Joe: Thank you, comrades. So as Ben explained in his leadoff, modern science and technology represent a phenomenal victory of humanity over nature. They’ve freed millions, tens of millions, from misery, suffering, and early death. But capitalism is taking us backwards and as Ben explained, the COVID-19 pandemic has made this very clear. We are actually living through a record occurrence of global pandemics. And scientists have been warning about this for years. The causes are all rooted in modern capitalist production – factory farming, mass transport, environmental destruction, etc., which would all be regulated, rationalized, or even abolished altogether under a planned economy. This latest coronavirus pandemic was predicted in 2009 by scientists researching the SARS outbreak at the time. But even though modern science saw this disaster coming, the influence of the capitalist system means it seemed to catch humanity by surprise and now 13 million people have been infected and 300 thousand have died, at least according to official figures.

This did not have to happen. The system is to blame. Far from promoting innovation, as its defenders claim, the so-called “free market” actually cripples pharmaceutical production and R&D. In 2017, the fifty biggest pharmaceutical laboratories earned 1.2 trillion dollars between them. But despite the profits, research on vaccines has been stagnant since the 1960s. The two biggest fetters on human civilization, the nation-state and private property, are also the biggest impediments to the development of medical science. The majority of research on new medicines is paid for by the state but private companies sweep in to buy up the patents and gobble up the profits on these medicines. Companies like Pfizer and Novartis also have a stranglehold on the means of production, on raw materials and manufacturing processes, which means they can dictate the prices of essential medicines. In other words, they privatize the profits and socialize the risks. And from a capitalist perspective, developing new medicines is high risk compared to pumping out derivatives on old drugs. And developing drugs for academics is even riskier because when an outbreak stops, the market dries up. In 2009, the US government cut funding on research for a SARS 1 vaccine that might, with small tweaks, have been effective against the new coronavirus.

Today, dozens of companies are racing to develop a COVID-19 vaccine, again basing themselves mostly on state-funded research. The US biotech firm Moderna is promising a working product by the end of this year. This is an unprecedented deadline with implicit risks. Moderna is already getting fast-tracked approval from the FDA and it described monitoring trail participants’ oxygen levels as a hassle that could slow down development. Well, that may be, but it’s also an indicator of dangerous side effects. Market-driven medicine production also creates a huge amount of waste. For instance, the British government secured a deal for 90 million doses of two different candidate vaccines. This was by BioNTech and Pfizer. And it already has 100 million doses secured of another vaccine being researched by Oxford University. In effect, it’s hedging its bets on several different drugs at different stages of testing at great expense to the public purse. This is totally irrational and inefficient while thousands are dying and millions are getting infected. And of course, all the imperialist countries, led by the USA, are scrambling to secure a patent on a working vaccine so they can benefit at the expense of their competitors and as a result, they’re jealously guarding their research.

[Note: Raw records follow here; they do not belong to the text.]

(** ... and it gets the vote of the block if it is a decision block. *)
Lemma vote_ancestor_spec b q X t a :
  (author b < Committee_size c)%N → tally_ok t →
  ∃ t', (if decide (a ∈ D ∧ round b = (dr + 1)%N) then
      '(commit_stake, _) ← agg_add_unique (default StakeAggregator_new (t !! a)) (author b) c;
      Done (q, X, <[a := commit_stake]> t)
    else Done (q, X, t)) = Done (q, X, t') ∧ tally_ok t' ∧
    ∀ L i, L ∈ D → i ∈ votes (tally_of t' L) ↔
      i ∈ votes (tally_of t L) ∨ (L = a ∧ round b = (dr + 1)%N ∧ i = author b).
Proof.
  intros Hb Ht. destruct (decide (a ∈ D ∧ round b = (dr + 1)%N)) as [[HaD Hr]|Hno].
  - destruct (agg_add_unique_spec c Hc (tally_of t a) (author b)) as (agg & Hrun & Hagg & Hva); [apply Ht|done|].
    unfold tally_of in Hrun. rewrite Hrun. run_bind. eexists. split; [done|].
    split; [by apply tally_insert|]. intros L i HL. unfold tally_of at 1. destruct (decide (a = L)) as [->|Hne].
    + rewrite lookup_insert_eq. cbn. rewrite Hva, elem_of_union, elem_of_singleton. tauto.
    + rewrite lookup_insert_ne by done. unfold tally_of. split; [by left|]. intros [?|(-> & _)]; done.
  - exists t. split_and!; [done|done|]. intros L i HL. split; [by left|]. intros [?|(-> & ? & _)]; [done|]. by destruct Hno.
Qed.

Lemma visit_ancestor_spec b q X t a :
  (author b < Committee_size c)%N → ((dr < ref_round a)%N → a ∈ dom (cached ds)) → tally_ok t →
  ∃ new X' t', visit_ancestor ds c dr D b (q, X, t) a = Done (q ++ new, X', t') ∧
    queue_ok new ∧ (∀ r, r ∈ reference <$> new ↔ r ∈ X' ∧ r ∉ X) ∧
    (∀ r, r ∈ X' ↔ r ∈ X ∨ (r = a ∧ (dr < ref_round r)%N)) ∧ tally_ok t' ∧
    (∀ L i, L ∈ D → i ∈ votes (tally_of t' L) ↔
      i ∈ votes (tally_of t L) ∨ (L = a ∧ round b = (dr + 1)%N ∧ i = author b)).
Proof.
  intros Hb Ha Ht. unfold visit_ancestor. rewrite wrap_add_small by done.
  destruct (queue_ancestor_spec q X a Ha) as (new & X1 & -> & Hnew & Hnewr & HX1). run_bind.
  destruct (vote_ancestor_spec b (q ++ new) X1 t a Hb Ht) as (t1 & -> & Ht1 & Hvt1).
  by exists new, X1, t1.
Qed.

(** All the ancestors of a block. *)
Lemma visit_ancestors_spec b l q X t :
  (author b < Committee_size c)%N → (∀ a, a ∈ l → (dr < ref_round a)%N → a ∈ dom (cached ds)) → tally_ok t →
  ∃ new X' t', for_each (visit_ancestor ds c dr D b) (q, X, t) l = Done (q ++ new, X', t') ∧
    queue_ok new ∧ (∀ r, r ∈ reference <$> new ↔ r ∈ X' ∧ r ∉ X) ∧
    (∀ r, r ∈ X' ↔ r ∈ X ∨ (r ∈ l ∧ (dr < ref_round r)%N)) ∧ tally_ok t' ∧
    (∀ L i, L ∈ D → i ∈ votes (tally_of t' L) ↔
      i ∈ votes (tally_of t L) ∨ (L ∈ l ∧ round b = (dr + 1)%N ∧ i = author b)).
Proof.
  intros Hb. revert q X t. induction l as [|a l IH]; intros q X t Hl Ht; cbn [for_each].
  { exists [], X, t. rewrite app_nil_r. split_and!; [done|split; constructor|set_solver|set_solver|done|].
    intros L i _. rewrite elem_of_nil. tauto. }
  destruct (visit_ancestor_spec b q X t a Hb) as (new & X1 & t1 & -> & Hnew & Hnewr & HX1 & Ht1 & Hvt1);
    [apply Hl, list_elem_of_here|done|]. run_bind.
  destruct (IH (q ++ new) X1 t1) as (new2 & X2 & t2 & Hrun & Hq2 & Hnew2 & HX2 & Ht2 & Hvt2).
  { intros. apply Hl; [by apply list_elem_of_further|done]. }
  { done. }
  exists (new ++ new2), X2, t2. rewrite app_assoc. split_and!; [done| | | |done|].
  - destruct Hnew as [Hf Hn], Hq2 as [Hf2 Hn2]. split; [by apply Forall_app|]. rewrite fmap_app. apply NoDup_app.
    split_and!; [done| |done]. intros r Hr%Hnewr Hr2%Hnew2. tauto.
  - intros r. rewrite fmap_app, elem_of_app, Hnewr, Hnew2. specialize (HX1 r). specialize (HX2 r).
    destruct (decide (r ∈ X1)); tauto.
  - intros r. rewrite HX2, HX1, elem_of_cons. clear. naive_solver.
  - intros L i HL. rewrite (Hvt2 L i HL), (Hvt1 L i HL), elem_of_cons. tauto.
Qed.

Context (anchor : VerifiedBlock) (Hanchor : cached ds !! reference anchor = Some anchor).
Context (Hdepth : (dr + 2 ≤ round anchor)%N).

(** Between two blocks of the queue: what is visited is reached from the anchor,
    the ancestors and the votes of the blocks that left the queue are recorded. *)
Record search_inv q X t : Prop := {
  si_queue : queue_ok q;
  si_visited r : r ∈ X → r = reference anchor ∨ (linked_to (cached ds) anchor r ∧ (dr < ref_round r)%N);
  si_anchor : reference anchor ∈ X;
  si_queued r : r ∈ reference <$> q → r ∈ X;
  si_closed r b a : r ∈ X → r ∉ reference <$> q → cached ds !! r = Some b → a ∈ ancestors b → (dr < ref_round a)%N →
    a ∈ X;
  si_tally : tally_ok t;
  si_votes L i : L ∈ D → i ∈ votes (tally_of t L) ↔
    ∃ k, (k ∈ X) ∧ (k ∉ reference <$> q) ∧ votes_for (cached ds) L k = true ∧ ref_author k = i;
}.

Lemma search_inv_init : search_inv [anchor] {[reference anchor]} ∅.
Proof.
  split.
  - split; [by constructor|apply NoDup_singleton].
  - intros r ->%elem_of_singleton. by left.
  - set_solver.
  - set_solver.
  - set_solver.
  - split; [set_solver|]. intros L. apply StakeAggregator_new_ok.
  - intros L i _. split; [done|]. intros (k & Hk & Hnk & _). set_solver.
Qed.

Lemma visited_cached q X t : search_inv q X t → X ⊆ dom (cached ds).
Proof.
  intros HI r [->|[Hl Hr]]%(si_visited _ _ _ HI); [by eapply elem_of_dom_2|].
  eapply linked_cached; [done|done|done|lia].
Qed.

Lemma search_inv_step b q X t new X' t' :
  search_inv (b :: q) X t → queue_ok new →
  (∀ r, r ∈ reference <$> new ↔ r ∈ X' ∧ r ∉ X) →
  (∀ r, r ∈ X' ↔ r ∈ X ∨ (r ∈ ancestors b ∧ (dr < ref_round r)%N)) → tally_ok t' →
  (∀ L i, L ∈ D → i ∈ votes (tally_of t' L) ↔
    i ∈ votes (tally_of t L) ∨ (L ∈ ancestors b ∧ round b = (dr + 1)%N ∧ i = author b)) →
  search_inv (q ++ new) X' t'.
Proof.
  intros HI Hnew Hnewr HX' Ht' Hvt'. pose proof (si_queue _ _ _ HI) as [[Hb Hq]%Forall_cons [Hbq Hndq]%NoDup_cons].
  assert (reference b ∈ X) as HbX by (apply (si_queued _ _ _ HI), list_elem_of_here).
  assert (∀ r, (r ∈ X' ∧ r ∉ reference <$> (q ++ new)) ↔ r = reference b ∨ (r ∈ X ∧ r ∉ reference <$> (b :: q))) as Hdone.
  { intros r. rewrite fmap_app, elem_of_app, fmap_cons, elem_of_cons, Hnewr, HX'.
    destruct (decide (r = reference b)) as [->|]; [tauto|]. destruct (decide (r ∈ X)); tauto. }
  split.
  - split; [by apply Forall_app; split; [|apply Hnew]|]. rewrite fmap_app. apply NoDup_app. split_and!; [done| |apply Hnew].
    intros r Hr [_ Hn]%Hnewr. destruct Hn. apply (si_queued _ _ _ HI). by apply list_elem_of_further.
  - intros r [Hr|[Hr Hrr]]%HX'; [by apply (si_visited _ _ _ HI)|]. right. split; [|done].
    destruct (si_visited _ _ _ HI _ HbX) as [Heq|[Hl _]].
    + rewrite Heq, Hanchor in Hb. injection Hb as <-. by apply linked_direct.
    + eapply linked_to_trans; [done|done|by apply linked_direct].
  - apply HX'. left. apply (si_anchor _ _ _ HI).
  - intros r. rewrite fmap_app, elem_of_app. intros [Hr|[? _]%Hnewr]; [|done].
    apply HX'. left. apply (si_queued _ _ _ HI). by apply list_elem_of_further.
  - intros r rb a Hr Hnq Hrb Ha Har. apply HX'. destruct (proj1 (Hdone r) (conj Hr Hnq)) as [->|[HrX Hrq]].
    + rewrite Hb in Hrb. injection Hrb as <-. by right.
    + left. by eapply (si_closed _ _ _ HI r).
  - done.
  - intros L i HL. rewrite (Hvt' L i HL), (si_votes _ _ _ HI L i HL). pose proof (HD L HL) as HLr. split.
    + intros [(k & Hk & Hkq & Hvk & Hka)|(HLb & Hr & ->)].
      * exists k. destruct (proj2 (Hdone k)) as [? ?]; auto.
      * exists (reference b). destruct (proj2 (Hdone (reference b))) as [? ?]; [by left|].
        split_and!; [done|done| |done]. apply votes_for_true. exists b. split_and!; [done|cbn; lia|done].
    + intros (k & Hk & Hkq & Hvk & Hka). destruct (proj1 (Hdone k) (conj Hk Hkq)) as [->|[HkX Hknq]].
      * right. apply votes_for_true in Hvk as (v & Hv' & Hr & Hin). rewrite Hb in Hv'. injection Hv' as <-.
        split_and!; [done|cbn in Hr; lia|done].
      * left. by exists k.
Qed.

Lemma search_loop_spec fuel q X t :
  search_inv q X t → (length q + size (dom (cached ds) ∖ X) ≤ fuel)%nat →
  ∃ X' t', search_loop ds c dr D fuel (q, X, t) = Done t' ∧ search_inv [] X' t'.
Proof.
  revert q X t. induction fuel as [|fuel IH]; intros q X t HI Hfuel.
  { destruct q; [|cbn in Hfuel; lia]. by exists X, t. }
  destruct q as [|b q]; [by exists X, t|]. cbn [search_loop].
  pose proof (si_queue _ _ _ HI) as [[Hb _]%Forall_cons _].
  destruct (visit_ancestors_spec b (ancestors b) q X t) as (new & X' & t' & -> & Hnew & Hnewr & HX' & Ht' & Hvt').
  { eapply vb_author, dv_valid; done. }
  { intros a Ha Har. eapply dv_causal; [done|exact Hb|done|lia]. }
  { apply (si_tally _ _ _ HI). }
  run_bind. pose proof (search_inv_step b q X t new X' t' HI Hnew Hnewr HX' Ht' Hvt') as HI'.
  apply IH; [done|]. rewrite length_app. cbn [length] in Hfuel.
  assert (list_to_set (reference <$> new) = X' ∖ X) as Hset.
  { apply set_eq. intros r. rewrite elem_of_list_to_set, Hnewr, elem_of_difference. done. }
  assert (length new = size (X' ∖ X)) as ->.
  { rewrite <- Hset, size_list_to_set by apply Hnew. by rewrite length_fmap. }
  assert (X ⊆ X') as Hsub by (intros r Hr; apply HX'; by left).
  pose proof (visited_cached _ _ _ HI') as Hcached.
  assert (size (dom (cached ds) ∖ X) = size (dom (cached ds) ∖ X') + size (X' ∖ X))%nat as Heq; [|lia].
  rewrite <- size_union by set_solver. f_equal. apply set_eq. intros r.
  rewrite elem_of_union, !elem_of_difference. destruct (decide (r ∈ X')); set_solver.
Qed.

(** At the end, everything above the decision round that the anchor reaches was
    visited. *)
Lemma search_inv_final X t k :
  search_inv [] X t → linked_to (cached ds) anchor k → (dr < ref_round k)%N → k ∈ X.
Proof.
  intros HI Hl Hk. assert (∀ b, reference b ∈ X → cached ds !! reference b = Some b →
    linked_to (cached ds) b k → k ∈ X) as Hgen; [|by apply (Hgen anchor (si_anchor _ _ _ HI))].
  clear Hl. intros b HbX Hb Hl. induction Hl as [b r Hr|b r b' r' Hr Hb' Hl IH].
  - by eapply (si_closed _ _ _ HI (reference b)); [|apply not_elem_of_nil|..].
  - assert (reference b' = r) as Href by (by eapply dv_reference). rewrite Href in IH.
    assert (ref_round r' < round b')%N as Hlt by (eapply linked_round; [done|by rewrite Href|done]).
    assert (round b' = ref_round r) by (by rewrite <- Href). apply IH; [done| |done].
    eapply (si_closed _ _ _ HI (reference b)); [done|apply not_elem_of_nil|done|done|lia].
Qed.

But as Alan Woods explained yesterday, the virus knows no borders and the lack of an international coordinated response hampers our ability to deal with the pandemic and develop a working cure. Recently, the Tory government in Britain accused Russia of stealing data about the Oxford vaccine. But surely all research on a vaccine should be public domain and shared by scientists all over the world. But capitalism doesn’t care about public health. It cares about protecting its patents, profits, and political interests and this is clearest in the poorest parts of the world. Many essential drugs are the intellectual property of private companies. Their prices are too high for poorer markets and they resist attempts to produce cheaper derivatives. Millions have died and will die needlessly as a result. The only value that the private farmer capitalists see in poorer countries is as a testing lab to outsource its clinical trials. In the 1990s, Pfizer tested an anti-meningitis drug called Trovan on hundreds of Nigerian children without written consent and all of these children got terrible side effects and some of them died. This is only one example.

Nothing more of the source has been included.